The third level is the level of the deeper meaning, or drash. Here we begin to put the pieces together. We explain what it is to have these patterns – how they are contextualized, how they affect us. In this level we step up to the vertical, to the new perspective. In our example: My inner me has constantly stopped my own creating, my own ability to find what truly nourishes me, what makes me live, because of taking on the criticisms of my father that what I do is never good enough – of believing that I am never good enough. This belief has led me to reproduce the relationship in my workplace, believing I am not good enough in the face of my boss. Thus the pattern of “not good enough” is what is holding me back, keeping me stuck.
The fourth level is the level of mystery, or sod.

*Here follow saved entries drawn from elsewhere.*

Lemma step_transient ev s s' :
  Inv s -> step ev s = Some s' ->
  ids_inv (hooks s) (env s) ->
  (mounted s = true -> clear_pending (hooks s) (env s)) ->
  ids_inv (hooks s') (env s')
  /\ (mounted s' = true -> clear_pending (hooks s') (env s')).
Proof.
  intros Hinv Hstep Hids Hcp.
  assert (forall q, Forall user_update q ->
            Forall (fun u => match u with SetStatusMessage _ => False | _ => True end) q ->
            ids_inv (hooks (flush s (q, env s))) (env (flush s (q, env s)))
            /\ (mounted (flush s (q, env s)) = true ->
                clear_pending (hooks (flush s (q, env s))) (env (flush s (q, env s)))))
    as Hquiet.
  { intros q Hq Hno. destruct (flush_transient s q (env s) Hq Hids) as (? & Hc & _).
    - intros Hm. rewrite foldl_status_untouched by done. by apply Hcp.
    - split; [done|]. rewrite flush_mounted. done. }
  assert (forall message (e : Env) q,
            ids_inv (hooks s) e ->
            Forall user_update (q ++ [SetStatusMessage message]) ->
            let r := showStatusMessage message e in
            ids_inv (hooks (flush s (q ++ fst r, snd r))) (env (flush s (q ++ fst r, snd r)))
            /\ (mounted (flush s (q ++ fst r, snd r)) = true ->
                clear_pending (hooks (flush s (q ++ fst r, snd r)))
                  (env (flush s (q ++ fst r, snd r)))))
    as Hshow.
  { intros message e q He Hq r. subst r.
    destruct (flush_transient s (q ++ [SetStatusMessage message])
                (snd (showStatusMessage message e)) Hq) as (? & Hc & _).
    - by apply setTimeout_ids.
    - intros _ _. apply showStatusMessage_clear_due.
    - split; [done|]. by rewrite flush_mounted. }
  destruct ev; cbn [step] in Hstep.
  - destruct (mounted s) eqn:Hm; simplify_eq. apply Hquiet; by repeat constructor.
  - destruct (mounted s) eqn:Hm; simplify_eq. apply Hquiet; by repeat constructor.
  - destruct (mounted s) eqn:Hm; simplify_eq. apply Hquiet; by repeat constructor.
  - destruct (mounted s) eqn:Hm; simplify_eq. unfold handleSaveToFile.
    apply (Hshow _ _ []); [exact Hids|by repeat constructor].
  - destruct (mounted s) eqn:Hm; simplify_eq. unfold handleCopyToClipboard.
    destruct clipboardApi.
    + destruct (flush_transient s [] (with_clipboard (clipboard (env s))
                  (pendingWrites (env s) ++ [content (hooks s)]) (env s)))
        as (? & Hc & _); [constructor|exact Hids| |].
      * intros _. cbn. intros Hne. by apply Hcp.
      * split; [done|]. by rewrite flush_mounted.
    + apply (Hshow _ _ []); [exact Hids|by repeat constructor].
  - destruct (mounted s) eqn:Hm; simplify_eq. destruct confirmed.
    + unfold handleClearText.
      apply (Hshow "All text cleared" (env s) [SetContent ""]);
        [exact Hids|by repeat constructor].
    + apply Hquiet; constructor.
  - destruct (mounted s) eqn:Hm; simplify_eq. unfold keydown.
    destruct (bool_decide_reflect (ctrlKey ev = true /\ key ev = "s")) as [[Hc Hk]|Hns].
    + rewrite handleKeyDown_save by done. cbn [snd]. unfold handleSaveToFile.
      apply (Hshow _ _ []); [exact Hids|by repeat constructor].
    + destruct (bool_decide_reflect
                  (ctrlKey ev = true /\ key ev = "c" /\ selection = Some ""))
        as [(Hc & Hk & ->)|Hnc].
      * rewrite handleKeyDown_copy by done. cbn [snd]. unfold handleCopyToClipboard.
        destruct clipboardApi.
        -- destruct (flush_transient s [] (with_clipboard (clipboard (env s))
                       (pendingWrites (env s) ++ [content (hooks s)]) (env s)))
             as (? & Hcl & _); [constructor|exact Hids| |].
           ++ intros _. cbn. intros Hne. by apply Hcp.
           ++ split; [done|]. by rewrite flush_mounted.
        -- apply (Hshow _ _ []); [exact Hids|by repeat constructor].
      * rewrite handleKeyDown_none.
        -- cbn [snd]. apply Hquiet; constructor.
        -- destruct (ctrlKey ev); [|done]. cbn. apply bool_decide_eq_false.
           intros E. by apply Hns.
        -- destruct (ctrlKey ev); [|done]. cbn.
           destruct (bool_decide_reflect (key ev = "c")); [|done].
           cbn. apply bool_decide_eq_false. intros E. by apply Hnc.
  - unfold clipboard_settled in Hstep.
    destruct (pendingWrites (env s)) as [|text rest]; [done|].
    destruct ok; cbn [fmap option_fmap option_map] in Hstep; simplify_eq.
    + apply (Hshow _ _ []); [exact Hids|by repeat constructor].
    + apply (Hshow _ _ []); [exact Hids|by repeat constructor].
  - case_match eqn:Hg; simplify_eq. apply andb_prop in Hg as [Hdt _].
    apply bool_decide_eq_true in Hdt. cbn. split; [exact Hids|].
    intros Hm Hne. specialize (Hcp Hm Hne).
    rewrite !list.Exists_exists in *. destruct Hcp as (t & Hin & Hd).
    exists t. split; [done|]. eapply clear_due_now; [|done]. cbn. lia.
  - destruct (extract_next _) as [[t rest]|] eqn:Hx; [|done].
    case_bool_decide as Hdue; simplify_eq. unfold fire_timer. rewrite timer_task_eq.
    destruct Hids as [Hts Href].
    apply extract_next_split in Hx as (l1 & l2 & Hsplit & ->).
    rewrite Hsplit in Hts. apply Forall_app in Hts as [H1 H2].
    apply Forall_cons_1 in H2 as [[Ht _] H2].
    assert (Forall (fun x => (timerId x < nextTimerId (env s))%nat
                             /\ (period x = None
                                 -> autoSaveTimerRef (hooks s) <> Some (timerId x)))
              (l1 ++ l2)) as H12 by (apply Forall_app; by split).
    destruct (callback t) eqn:Hcb.
    + destruct (flush_transient s [SetStatusMessage ""]
                  (with_timers (fun _ => rearm t (l1 ++ l2)) (nextTimerId (env s)) (env s)))
        as (? & Hc & _); [by repeat constructor|by apply ids_inv_rearm|by cbn|].
      split; [done|]. by rewrite flush_mounted.
    + set (c := mkTimer (nextTimerId (env s)) (now (env s) + 2000) None ClearStatus).
      destruct (flush_transient s [SetStatusMessage "Auto-saved"]
                  (with_timers (fun _ => rearm t ((l1 ++ l2) ++ [c]))
                     (S (nextTimerId (env s))) (env s)))
        as (? & Hc & _); [by repeat constructor| | |].
      * apply ids_inv_rearm; [intros id E; apply Href in E; lia|lia|].
        apply Forall_app. split.
        -- eapply list.Forall_impl; [exact H12|]. cbn. intros x [? ?]. split; [lia|done].
        -- apply Forall_singleton. subst c. cbn. split; [lia|].
           intros _ E. apply Href in E. lia.
      * intros _ _. cbn. unfold rearm.
        assert (Exists (clear_due
                          (with_timers (fun _ => rearm t ((l1 ++ l2) ++ [c]))
                             (S (nextTimerId (env s))) (env s)))
                  ((l1 ++ l2) ++ [c])) as Hex.
        { apply Exists_app. right. apply Exists_cons_hd.
          unfold clear_due. subst c. cbn. split_and!; [done..|lia]. }
        destruct (period t); [|exact Hex]. apply Exists_app. by left.
      * split; [done|]. by rewrite flush_mounted.
  - destruct (mounted s) eqn:Hm; simplify_eq. unfold unmount. cbn.
    split; [|done]. by apply cleanup_keeps.
Qed.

Here we step into the “what’s new”, having discovered both our pattern where we are stuck, as well as the deeper meaning behind it. Sod asks: Now that we know this, where are we going to go with it? How are we, and our life, going to change as a result? In our example, the coloring in of my life is happening in my living room, and so is the pattern of stopping myself. The pattern is still living with me, even though the original seed of it (my dad) is no longer there. So what could happen if I let the dead be buried and return to my own living, my own room/space, my own coloring in whatever vibrant colors I choose to characterize my life?
These four levels of dreams can be applied to our waking lives. We live a linear life. We go to the store, we go to work, we stop at the gym, we come home and eat dinner. But we also live a life of deeper meaning. Within this linear string of events are experiences that can tell us about ourselves and invite us to grow if we look for it and allow them to prod us forward. Along that linear string of events we are stuck by patterns. We also can find the way out. If we take the time to look at our lives from these four levels, we can take a step up to the vertical and live a more conscious, directed life that will take us to a place of meaning, which is the place of mystery.
Here’s a challenge exercise: Take 10 minutes to write the anecdotes that spring to mind of one day, or one week. Read them back to yourself as if they were a dream. What patterns do you see? How do they play out? What deeper insights do they give you? What way-out of the patterns do you see that you didn’t see before?
By the way, each of the first letters of the four names of the levels of dreaming – prds – make a new word: Garden. As in Garden of Eden. When we take the time to work with our dreams, surmount our blocks, and move to the level of mystery – and when we apply this to our waking lives – we move to a place of the Garden – the place of creation and growth.